# Peer-graded Assignment: Segmenting and Clustering Neighborhoods in Toronto
This notebook extracts and processes the data in the table of postcodes from the wikipedia page at: https://en.wikipedia.org/wiki/List_of_postal_codes_of_Canada:_M

We ignore unused postcodes and merge all neighbourhoods with the same postcode into a single row, and assign the suburb name to the neighbourhood where one the neighbourhood has not been assigned a separate name.


### Import the packages we'll use

In [1]:
import numpy as np # library to handle data in a vectorized manner

import pandas as pd # library for data analysis
pd.set_option('display.max_columns', None)
pd.set_option('display.max_rows', None)

import requests # library to handle requests
from bs4 import BeautifulSoup # library to parse HTML

### Download the wiki page and convert into an object tree

In [2]:
url = "https://en.wikipedia.org/wiki/List_of_postal_codes_of_Canada:_M"

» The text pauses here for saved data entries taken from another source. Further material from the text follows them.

Definition is_valid_catmat_catser (code : attr) : M bool :=
  if negb (attr_truthy code) then ret false else
  row <- select (fun d => in_table (or_empty code) (catmat d)) ;;
  if row then ret true else
  row <- select (fun d => in_table (or_empty code) (catser d)) ;;
  if row then ret true else
  ret false.

Definition item_row (item : Item) (contrato_id : nat) : ItemRow :=
  mkItemRow contrato_id (Item.descricao item) (Item.especificacao item)
    (Item.unidade_medida item) (Item.quantidade item)
    (Item.valor_unitario item) (Item.valor_total item)
    (Item.catmat_catser item) (Item.tipo item)
    (Item.locais_execucao_entrega item).

Definition insert_item (item : Item) (contrato_id : nat) : M unit :=
  insert (add_item (item_row item contrato_id)).

Definition insert_log_extrator (cnpj_orgao cnpj_empresa numero_contrato : attr)
  (data_contrato : option Date.date) (quantidade_itens : nat)
  (status_execucao mensagem_log : text) : M unit :=
  insert (add_log (mkLogRow cnpj_orgao cnpj_empresa numero_contrato
                     data_contrato quantidade_itens status_execucao
                     mensagem_log)).

(** The first loop of [persist_contract] and of [generate_sql_script]:
    the items whose code is valid, in order. *)
Fixpoint filter_valid (l : list Item) : M (list Item) :=
  match l with
  | [] => ret []
  | item :: rest =>
      ok <- is_valid_catmat_catser (Item.catmat_catser item) ;;
      valid_items <- filter_valid rest ;;
      ret (if ok then item :: valid_items else valid_items)
  end.

Fixpoint insert_items (l : list Item) (contrato_id : nat) : M unit :=
  match l with
  | [] => ret tt
  | item :: rest => insert_item item contrato_id ;;; insert_items rest contrato_id
  end.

wiki_page = requests.get(url).text
    
soup = BeautifulSoup(wiki_page,'lxml')

### Find the table part of the page and extract the headers
3.1 The dataframe will consist of three columns: PostalCode, Borough, and Neighborhood

In [3]:
My_table = soup.find('table',{'class':'wikitable sortable'})
#print(My_table)

ths = My_table.findAll('th')
headers=[]
for th in ths:
    headers.append(th.text.strip())
headers

['Postcode', 'Borough', 'Neighbourhood']

### Now add the data
Find all of the table rows containing data and build up a dictionary of postcodes, boroughs and neighbourhoods, filtering and appending neighbourhoods to existing postcodes as we go.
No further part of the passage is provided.